Dos trovadores provençais, desembocamos na literatura de cordel. Imagina a marca que isso deixou por aqui?- e que logo em seguida se mistura com as culturas trazidas pelos africanos escravizados. Sobre a salada de frutas sem fronteiras que se tornou essa região, Drexler comenta: “Muitos dos padrões rítmicos mais antigos e difundidos que temos por aqui, como o 3 3 2 , que tem tanto na milonga como no regatón vem dessa mescla”. O que mais me chama a atenção nesse assunto é o poder de síntese que temos nas expressões musicais mais novas do Brasil, como o funk carioca, por exemplo. Ele contém toda a raiz dos toques de tambores de terreiros– em que o 6/8 parece sempre presente- e lembra bastante a clave base do Candombé uruguaio, só que com menos elementos.
Arrisco dizer que o Brasil é um celeiro de músicos que consegue agrupar, reduzir e mesclar elementos básicos de expressões musicais distintas em uma nova forma sui generis e especialíssima – desde Chiquinha Gonzaga, Villa Lobos, passando por Pixinguinha, Jobim, até chegar no Kevin O Chris e Anitta. E isso da pra notar no Joao Gilberto, que resume uma escola de samba inteira na batida de mão direita do violão da bossa nova ou em Jorge Benjor – nosso Bob Marley, segundo Lenine –, que reune samba e rock, vindo do guitarreiro de Bagé , Bedeu, pra criar algo novo e que aponta novos caminhos. E assim segue com a guitarrada paraense até chegar na estética do frio, do Vitor Ramil. Dito isso, tendo a correlacionar os cantautores hodiernos da América sulista – que Lenine chama de “repórteres do tempo”- com os trovadores da Occitânia, que iam cantando e contando suas redondilhas em forma de crônicas (quase reportagens) junto de seus instrumentos de corda rústicos e acústicos. Através das indicações do Drexler na Live, pude conhecer Carolina Sanín Paz, pesquisadora medievalista colombiana que escreve sobre a comparação que há entre o reguetón e os já citados trovadores provençais. A autoafirmação, o exagero da sexualização (SIC), a ostentação material, a misoginia e muitos outros assuntos correntes daquela época ainda são tema central de boa parte das músicas feitas agora.
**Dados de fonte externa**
(* ===== verification/ClistSort.v ===== *)
(** * Sorting circular lists (core/clist.c)

    [_clist_sort] is a bottom-up merge sort that relinks the nodes in place.
    The module translates it pointer by pointer and shows that it implements a
    merge sort on the list of nodes: the result is a sorted, stable permutation,
    and the loops terminate. *)

From S2P Require Import Prelude LinkedList Clist.
From Stdlib Require Import Sorting.Sorted.

Section SortCode.
Context {K : Type} `{Countable K}.
Context (cmp : K → K → Z).
Implicit Types (h : heap K) (oldhead : K) (p q lst tl : option K).

(** [x = x->next; if (x == oldhead) x = NULL]. *)
Definition advance h oldhead (x : K) : option (option K) :=
  nx ← get_next h x;
  Some (if decide (nx = Some oldhead) then None else nx).

(** [for (i = 0; i < insize; i++) { psize++; q = ...; if (!q) break; }]. *)
Fixpoint step_loop (n : nat) h oldhead (q : K) (psize : Z) : option (option K * Z) :=
  match n with
  | O => Some (Some q, psize)
  | S n =>
      qn ← advance h oldhead q;
      match qn with
      | None => Some (None, psize + 1)
      | Some q' => step_loop n h oldhead q' (psize + 1)
      end
  end.

(** Which list the next element is taken from: [(e, p, psize, q, qsize)]. *)
Definition take_next h oldhead p (psize : Z) q (qsize : Z) :
    option (K * option K * Z * option K * Z) :=
  if psize =? 0 then
    e ← q; q' ← advance h oldhead e; Some (e, p, psize, q', qsize - 1)
  else if (qsize =? 0) || negb (notnull q) then
    e ← p; p' ← advance h oldhead e; Some (e, p', psize - 1, q, qsize)
  else
    p0 ← p; q0 ← q;
    if cmp p0 q0 <=? 0 then
      p' ← advance h oldhead p0; Some (p0, p', psize - 1, q, qsize)
    else
      q' ← advance h oldhead q0; Some (q0, p, psize, q', qsize - 1).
É interessante observar que todas as tradições vindas da península ibérica, como a literatura de cordel e as décimas – abandonadas por lá -, sobrevivem aqui na América Latina (a Lira popular do Chile, o cordel do Nordeste brasileiro etc). E com a música não é diferente: muitos dos tipos de violões barrocos que existem no México até hoje (Leona, Tololoche, Mosquito) estão esquecidos na Espanha. E, assim, essa música vai viajando o mundo e se adaptando ás diversas linguagens e povos que encontra: a milonga do prata tem com padrão rítmico o 3 3 2 – já falado – que vem dá Africa; no século nove esse mesmo padrão é encontrado nos bordéis da pérsia; no século treze, na Espanha – de onde, cinco séculos depois, cruza a América com os escravizados; enquanto isso, nos Bálcãs, se junta à escala cigana e dá origem ao Kelzmer, que os imigrantes ucranianos judeus levam ao Brooklyn , onde é escutado por um menino argentino chamado Astor Piazzola – que transforma o tango da segunda metade do século vinte, tocando o bandoneón, um instrumento alemão do século dezenove. A famosa frase nada se cria, tudo se copia nunca fez tanto sentido.
Ao ler e ouvir sobre as voltas que a música dá, me dei conta de que as coisas só são puras quando vistas de longe, que é importante sabermos das nossas raízes, conhecer nossa história, mas, mais importante do que isso, é saber que todos somos de ningún lado del todo y de todos los lados un poco.